Since the first Mac was produced in 1984, Apple has proudly asserted that, unlike its PC-based competitors, their technology was much more secure and immune to nearly all malware attacks. However, there is growing evidence that Apple’s operating system is more vulnerable to malware attacks and research presented at the RSA “Cybersecurity” Conference in San Francisco last week offered plenty of evidence that Mac computers have become remarkably insecure.
In a conference session delivered by Patrick Wardle, a former employee of the National Security Agency (NSA) and currently Director of Research for Synack (a security startup also founded by former NSA staff), a comprehensive analysis revealed that Apple’s built-in anti-malware system was “incredibly weak.” According to Wardle, recent patches, many of which were released over the past several weeks, have not closed security loopholes.
In response to growing customer concerns and reports of successful spyware and malware attacks on the Mac line of computers, Apple has introduced a number of new protective features in updated releases of its operating system – OS X. “We can bypass all of these security features,” Wardle declared.
This is going to be a concern for Apple as Mac sales continue to rise. In the company’s earnings report yesterday, it was disclosed that Apple now makes more money from selling Macs than from iPads. It stands to follow that hackers and other bad actors will target Macs more strongly because where there is a large user base, there’s also money to be made.
“Though we all love our Macs, they are fairly insecure,” said Wardle. “And as Macs become more common, we’re going to see more malware.”

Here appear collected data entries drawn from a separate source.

Lemma soft_delete_pool_change db m pool_id st db' m' :
  soft_delete_pool db m pool_id = (st, db', m') -> table_change m m'.
Proof.
  unfold soft_delete_pool.
  destruct (find_not_disabled m pool_id) as [p|] eqn:Ep; [|intros; simplify_eq; constructor].
  apply find_not_disabled_Some in Ep as [Hp _]. destruct (RocksStore_Put _ _ _).
  assert (Hc : table_change m (set_pool m pool_id (with_meta p (set_pool_status (p_meta p) kPoolStatusDisabled)))).
  { eapply tc_replace; [done|split; [done|by right; left|done]|by left]. }
  destruct (negb _); intros; by simplify_eq.
Qed.

Lemma pm_create_blob_change db m uuids now pool_id name sz type desc user_id inst st db' m' id rgs :
  pm_create_blob db m uuids now pool_id name sz type desc user_id inst = Some (st, db', m', id, rgs) ->
  table_change m m'.
Proof.
  unfold pm_create_blob. destruct (allocate_blobid m uuids) as [i|]; [|done]. cbn [mbind option_bind].
  destruct (find_status _ m pool_id) as [p|] eqn:Ep; [|intros; simplify_eq; constructor].
  apply find_status_Some in Ep as [Hp _]. destruct (create_blob _ _ _ _ _ _ _ _ _ _ _) as [[st1 db1] blobs].
  destruct (negb _); [intros; simplify_eq; by apply tc_parts|].
  destruct (udiv _ _); [|done]. cbn [mbind option_bind list_es].
  destruct (allocate_rgs _ _ _ _ _ _) as [[[[st2 db2] rm] ids]|] eqn:Ea; [|done]. cbn.
  intros; simplify_eq. rewrite set_pool_twice. apply allocate_rgs_servers in Ea.
  by apply (tc_parts _ _ p rm blobs (p_es_mgr_ p)).
Qed.

Lemma pm_resize_blob_change extent_size db m now user_id blob_id sz st db' m' pool_id old rgs :
  pm_resize_blob extent_size db m now user_id blob_id sz = Some (st, db', m', pool_id, old, rgs) ->
  table_change m m'.
Proof.
  unfold pm_resize_blob. destruct (pool_of_blob m blob_id) as [[i p]|] eqn:Ep;
    [|intros; simplify_eq; constructor].
  apply pool_of_blob_Some in Ep as [Hp _]. destruct (resize_blob _ _ _ _ _ _ _) as [[[st1 db1] blobs] o].
  destruct (negb _); [intros; simplify_eq; by apply tc_parts|].
  destruct o; [|done]. cbn [mbind option_bind]. destruct (udiv _ _); [|done]. cbn [mbind option_bind list_es].
  destruct (allocate_rgs _ _ _ _ _ _) as [[[[st2 db2] rm] ids]|] eqn:Ea; [|done]. cbn.
  intros; simplify_eq. rewrite set_pool_twice. apply allocate_rgs_servers in Ea.
  by apply (tc_parts _ _ p rm blobs (p_es_mgr_ p)).
Qed.

Lemma update_es_dom db ess id name pip pport vip vport sz st db' ess' :
  update_es db ess id name pip pport vip vport sz = (st, db', ess') -> dom ess' = dom ess.
Proof.
  unfold update_es. destruct (ess !! id) as [e|] eqn:E; [|by intros; simplify_eq].
  destruct (negb _); [by intros; simplify_eq|]. destruct (RocksStore_Put _ _ _).
  destruct (negb _); intros; simplify_eq; by eapply es_frozen_insert.
Qed.

Lemma pool_step_change s s' : pool_step s s' -> table_change s.2 s'.2.
Proof.
  destruct 1 as [| | | |db m pool_id st db' m' E| | |db m user_id blob_id st db' m' E
    |db m pool_id blob_id st db' m' E|db m now user_id blob_id name st db' m' E
    |db m now id name pip pport vip vport sz cap pool_id host rack st db' m' E
    |db m pool_id id name pip pport vip vport sz st db' m' E|db m pool_id id st db' m' E
    |db m pool_id p st db' m' Hp Hd E|db m pool_id p st db' m' Hp Hd E]; cbn [snd].
  - by eapply create_pool_change.
  - by eapply update_pool_change.
  - by eapply init_pool_change.
  - by eapply soft_delete_pool_change.
  - unfold delete_pool in E. destruct (pool_map_ m !! pool_id); [|simplify_eq; constructor].
    destruct (RocksStore_Delete _ _). destruct (negb _); simplify_eq; constructor.
  - by eapply pm_create_blob_change.
  - by eapply pm_resize_blob_change.
  - unfold pm_soft_delete_blob in E. destruct (pool_of_blob m blob_id) as [[i p]|] eqn:Ep; [|simplify_eq; constructor].
    apply pool_of_blob_Some in Ep as [Hp _]. destruct (soft_delete_blob _ _ _ _) as [[? ?] ?].
    simplify_eq. by apply tc_parts.
  - unfold pm_delete_blob in E. destruct (pool_map_ m !! pool_id) as [p|] eqn:Hp; [|simplify_eq; constructor].
    destruct (delete_blob _ _ _) as [[? ?] ?]. simplify_eq. by apply tc_parts.
  - unfold pm_rename_blob in E. destruct (pool_of_blob m blob_id) as [[i p]|] eqn:Ep; [|simplify_eq; constructor].
    apply pool_of_blob_Some in Ep as [Hp _]. destruct (rename_blob _ _ _ _ _ _) as [[? ?] ?].
    simplify_eq. by apply tc_parts.
  - unfold pm_create_es in E. destruct (find_status _ m pool_id) as [p|] eqn:Ep; [|simplify_eq; constructor].
    apply find_status_Some in Ep as [Hp Hs]. destruct (create_es _ _ _ _ _ _ _ _ _ _ _ _ _ _) as [[? ?] ?].
    simplify_eq. apply tc_parts; [done..|]. by rewrite Hs.
  - unfold pm_update_es in E. destruct (find_not_disabled m pool_id) as [p|] eqn:Ep; [|simplify_eq; constructor].
    apply find_not_disabled_Some in Ep as [Hp _]. destruct (update_es _ _ _ _ _ _ _ _ _) as [[? ?] ?] eqn:Eu.
    simplify_eq. apply tc_parts; [done..|]. intros _. by eapply update_es_dom.
  - unfold pm_delete_es in E. destruct (find_status _ m pool_id) as [p|] eqn:Ep; [|simplify_eq; constructor].
    apply find_status_Some in Ep as [Hp Hs]. destruct (delete_es _ _ _) as [[? ?] ?].
    simplify_eq. apply tc_parts; [done..|]. by rewrite Hs.
  - unfold pm_delete_all_es in E. rewrite Hp in E. destruct (delete_all_es _ _) as [[? ?] ?].
    simplify_eq. apply tc_parts; [done..|]. by rewrite Hd.
  - unfold pm_delete_all_rg in E. rewrite Hp in E. cbn in E. simplify_eq.
    eapply tc_replace; [done|split; [done|by left|by rewrite Hd]|by left].
Qed.

(** ** Invariants *)

Lemma table_change_registry m m' :
  table_change m m' -> registry_ok (pool_map_ m) -> registry_ok (pool_map_ m').
Proof.
  intros Hc Hr. destruct Hc as [|rg_per_es now id name type pfd rn en Hn Hid Hname|id|id p p' Hp Hs Hname].
  - done.
  - apply registry_insert; [done|done|done|]. intros id' q Hq _. cbn. eauto.
  - by apply registry_delete.
  - destruct Hname as [Hname|Hname].
    + by eapply registry_same; [..|apply Hs|].
    + destruct (proj1 Hr id p Hp) as [Hid Hc]. apply registry_insert; [done|by rewrite (succ_id _ _ Hs)|done|].
      intros id' q Hq Hne. apply (Hname id' q Hq). by rewrite (proj1 (proj1 Hr id' q Hq)).
Qed.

The security researcher offered RSA attendees a detailed description of coding flaws he discovered in Apple’s protection tools such as Gatekeeper and XProtect. He also noted that because OS X allows unsigned applications to run in Safari, he could easily inject malicious code.
With Macs suddenly more vulnerable to attacks than ever before, a number of companies have rolled out new protection software for Apple’s line of computers designed to guard against infections. Amazingly, based on Wardle’s own findings, none of these successfully protect Macs either.
“The entire security industry on OS X is very inept,” said Wardle.
The Synack security researcher claims he tested 12 commercially available anti-malware tools (including Norton Anti-Virus and Bitdefender) against a relatively basic virus he designed and injected into a Mac computer. According to Wardle, all of them failed to protect his system and eliminate the infection.
“If I could defeat these tools, imagine what a nation state could do,” said Wardle.
In response, Wardle has developed two new free anti-virus tools for Mac users which he announced and released last week during the security conference. Both are available for download from the security expert’s website, Objective-see.com.
One is called KnockKnock UI and it’s designed to uncover persistently installed malware that executes every time a Mac is restarted. The other is BlockBlock, which is currently running in beta and, as Wardle describes it, “tells you who’s trying to move in.”
Wardle also has a piece of useful advice for anyone seeking to download anything from a website: “use only ones with the s.” This means avoiding any downloads from sites that still use the less secure “http” designation at the beginning of their web address and using only those with “https” instead. This is a browser extension that encrypts your communication with many websites and makes it more secure.
There is also anecdotal evidence from users contacted by this column that Apple’s support staff is “suggesting” that Mac users download a free tool called Adware Medic (which is issued by The Safe Mac), if their computers become infected with irritating adware.
Apple’s user base is known for being fiercely loyal to the company’s products and brand, which has transformed it into arguably the most powerful technology company in the world today. Now their loyalty will be tested as criminals may finally be breaking down the “hack proof” world Apple users enjoyed for so long.